→ AIM OF THE EXERCISE:
Using the entries that follow, write out the line containing "revert i seen", the line containing "with (seen ∪", and every line between them, exactly and nothing else.

··· DATA

Lemma bucketLoop_lookup key count items i seen taken kept :
  taken = Z.of_nat (size seen) -> taken < count ->
  (i + length items)%nat = length kept ->
  length (bucketLoop items i seen taken kept count key) = length kept
  ∧ (∀ j, (j < i)%nat -> bucketLoop items i seen taken kept count key !! j = kept !! j)
  ∧ (∀ j x b, items !! j = Some x -> kept !! (i + j)%nat = Some b ->
       bucketLoop items i seen taken kept count key !! (i + j)%nat
       = Some (b || (bool_decide (key (art_CreatedAt x) ∉ seen ∪ bucketKeys key (take j items))
                     && (Z.of_nat (size (seen ∪ bucketKeys key (take j items))) <? count)))).
Proof.
  revert i seen taken kept. induction items as [|y rest IH]; intros i seen taken kept Ht Hc Hlen; simpl in *.
  { split; [done|]. split; [done|]. intros j x b Hx. by rewrite lookup_nil in Hx. }
  set (k := key (art_CreatedAt y)).
  assert (Hsplit : ∀ j, bucketKeys key (y :: take j rest) = {[k]} ∪ bucketKeys key (take j rest)) by done.
  destruct (decide (k ∈ seen)) as [Hin|Hin].
  - rewrite bool_decide_eq_true_2 by done.
    destruct (IH (S i) seen taken kept) as (L & Hlt & Hge); [done..|lia|].
    split; [done|]. split; [intros j Hj; apply Hlt; lia|].
    intros [|j] x b Hx Hb; simpl in *.
    + simplify_eq. rewrite Hlt by lia. rewrite Hb. f_equal.
      rewrite bool_decide_eq_false_2; [by rewrite andb_false_l, orb_false_r|]. set_solver.
    + rewrite Hsplit. rewrite (assoc_L (∪)), (comm_L (∪) seen), <- (assoc_L (∪)).
      replace ({[k]} ∪ (seen ∪ bucketKeys key (take j rest)))
        with (seen ∪ bucketKeys key (take j rest)) by set_solver.
      replace (i + S j)%nat with (S i + j)%nat in * by lia. by apply Hge.
  - rewrite bool_decide_eq_false_2 by done.
    assert (Hsz : size ({[k]} ∪ seen) = S (size seen)).
    { rewrite size_union by set_solver. by rewrite size_singleton. }
    destruct (Z.leb_spec count (taken + 1)) as [Hend|Hgo].
    + rewrite length_insert. split; [done|].
      split; [intros j Hj; by rewrite list_lookup_insert_ne by lia|].
      intros [|j] x b Hx Hb; simpl in *.
      * simplify_eq. rewrite Nat.add_0_r, list_lookup_insert_eq by lia.
        unfold bucketKeys. simpl. rewrite (right_id_L ∅ (∪)).
        rewrite bool_decide_eq_true_2 by done.
        rewrite (proj2 (Z.ltb_lt _ _)) by lia. by rewrite orb_true_r.
      * rewrite list_lookup_insert_ne by lia. rewrite Hb. f_equal.
        rewrite (proj2 (Z.ltb_ge _ _)); [by rewrite andb_false_r, orb_false_r|].
        assert (size ({[k]} ∪ seen) ≤ size (seen ∪ bucketKeys key (y :: take j rest)))%nat; [|lia].
        apply subseteq_size. rewrite Hsplit. set_solver.
    + destruct (IH (S i) ({[k]} ∪ seen) (taken + 1) (<[i:=true]> kept)) as (L & Hlt & Hge);
        [lia|lia|rewrite length_insert; lia|].
      rewrite length_insert in L. split; [done|].
      split; [intros j Hj; rewrite Hlt by lia; by rewrite list_lookup_insert_ne by lia|].
      intros [|j] x b Hx Hb; simpl in *.
      * simplify_eq. rewrite Nat.add_0_r, Hlt, list_lookup_insert_eq by lia.
        unfold bucketKeys. simpl. rewrite (right_id_L ∅ (∪)).
        rewrite bool_decide_eq_true_2 by done.
        rewrite (proj2 (Z.ltb_lt _ _)) by lia. by rewrite orb_true_r.
      * rewrite Hsplit, (assoc_L (∪)), (comm_L (∪) seen).
        replace (i + S j)%nat with (S i + j)%nat in * by lia. apply Hge; [done|].
        by rewrite list_lookup_insert_ne by lia.
Qed.

Lemma applyBucket_follows items kept f count key :
  follows items kept f ->
  follows items (applyBucket items kept count key) (λ p x, f p x || bucketRule count key p x).
Proof.
  intros [Hl H]. unfold applyBucket. destruct (Z.leb_spec count 0) as [Hc|Hc].
  - apply (follows_ext _ _ f); [by split|]. intros p x. unfold bucketRule.
    rewrite (proj2 (Z.ltb_ge _ _)) by lia. by rewrite orb_false_r.
  - destruct (bucketLoop_lookup key count items 0 ∅ 0 kept) as (L & _ & Hge); [done|lia|done|].
    split; [congruence|]. intros i x Hx. pose proof (Hge i x _ Hx (H i x Hx)) as G. simpl in G. rewrite G. clear G.
    rewrite (left_id_L ∅ (∪)). unfold bucketRule. by rewrite (proj2 (Z.ltb_lt 0 count)) by lia.
Qed.

Lemma set_prefix_lookup n kept i :
  foldl (λ (k : list bool) (i : nat), <[i := true]> k) kept (seq 0 n) !! i
  = (λ b, (i <? n)%nat || b) <$> kept !! i.
Proof.
  induction n as [|n IH]; [simpl; by destruct (kept !! i)|].
  rewrite seq_S, foldl_app. simpl.
  destruct (decide (i = n)) as [->|Hne].
  - rewrite (proj2 (Nat.ltb_lt n (S n))) by lia. rewrite Nat.ltb_irrefl in IH.
    destruct (kept !! n) eqn:E; simpl in *.
    + rewrite list_lookup_insert_eq; [done|]. by apply lookup_lt_Some in IH.
    + apply lookup_ge_None in IH. apply lookup_ge_None. by rewrite length_insert.
  - rewrite list_lookup_insert_ne by done. rewrite IH.
    destruct (kept !! i); [|done]. simpl. do 2 f_equal.
    destruct (Nat.ltb_spec i n), (Nat.ltb_spec i (S n)); lia || done.
Qed.

Lemma keepFirst_follows items kept f n :
  follows items kept f ->
  follows items (if n >? 0 then keepFirst n kept else kept) (λ p x, f p x || lastRule n p).
Proof.
  intros [Hl H]. destruct (Z.gtb_spec n 0) as [Hn|Hn].
  - assert (Hlk : ∀ i, keepFirst n kept !! i = (λ b, (i <? Nat.min (Z.to_nat n) (length kept))%nat || b) <$> kept !! i).
    { intros i. apply set_prefix_lookup. }
    split.
    + unfold keepFirst. generalize (seq 0 (Nat.min (Z.to_nat n) (length kept))).
      intros s. rewrite <- Hl. clear. revert kept. induction s as [|a s IH]; intros kept; [done|].
      simpl. by rewrite IH, length_insert.
    + intros i x Hx. rewrite Hlk, (H i x Hx). simpl. f_equal. rewrite orb_comm. f_equal.
      pose proof (lookup_lt_Some _ _ _ Hx). unfold lastRule. rewrite length_take_le by lia.
      destruct (Nat.ltb_spec i (Nat.min (Z.to_nat n) (length kept))), (Z.ltb_spec (Z.of_nat i) n); lia || done.
  - apply (follows_ext _ _ f); [by split|]. intros p x. unfold lastRule.
    rewrite (proj2 (Z.ltb_ge _ _)) by lia. by rewrite orb_false_r.
Qed.

Lemma keepYoung_follows items kept f r now :
  follows items kept f ->
  follows items
    (if negb (hasKeepRule r) && (MaxAgeDays r >? 0)
     then keepYoung items (AddDays now (- MaxAgeDays r)) kept else kept)
    (λ p x, f p x || ageRule r now x).
Proof.
  intros [Hl H]. rewrite Z.gtb_ltb. destruct (negb _ && _) eqn:E.
  - split; [unfold keepYoung; rewrite length_zip_with; lia|].
    intros i x Hx. unfold keepYoung. rewrite lookup_zip_with, Hx, (H i x Hx). simpl.
    unfold ageRule. rewrite E. simpl. destruct (negb (Before _ _)); by rewrite ?orb_true_r, ?orb_false_r.
  - apply (follows_ext _ _ f); [by split|]. intros p x. unfold ageRule.
    rewrite E. by rewrite orb_false_r.
Qed.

······

→ RESPONSE:
  revert i seen taken kept. induction items as [|y rest IH]; intros i seen taken kept Ht Hc Hlen; simpl in *.
  { split; [done|]. split; [done|]. intros j x b Hx. by rewrite lookup_nil in Hx. }
  set (k := key (art_CreatedAt y)).
  assert (Hsplit : ∀ j, bucketKeys key (y :: take j rest) = {[k]} ∪ bucketKeys key (take j rest)) by done.
  destruct (decide (k ∈ seen)) as [Hin|Hin].
  - rewrite bool_decide_eq_true_2 by done.
    destruct (IH (S i) seen taken kept) as (L & Hlt & Hge); [done..|lia|].
    split; [done|]. split; [intros j Hj; apply Hlt; lia|].
    intros [|j] x b Hx Hb; simpl in *.
    + simplify_eq. rewrite Hlt by lia. rewrite Hb. f_equal.
      rewrite bool_decide_eq_false_2; [by rewrite andb_false_l, orb_false_r|]. set_solver.
    + rewrite Hsplit. rewrite (assoc_L (∪)), (comm_L (∪) seen), <- (assoc_L (∪)).
      replace ({[k]} ∪ (seen ∪ bucketKeys key (take j rest)))
        with (seen ∪ bucketKeys key (take j rest)) by set_solver.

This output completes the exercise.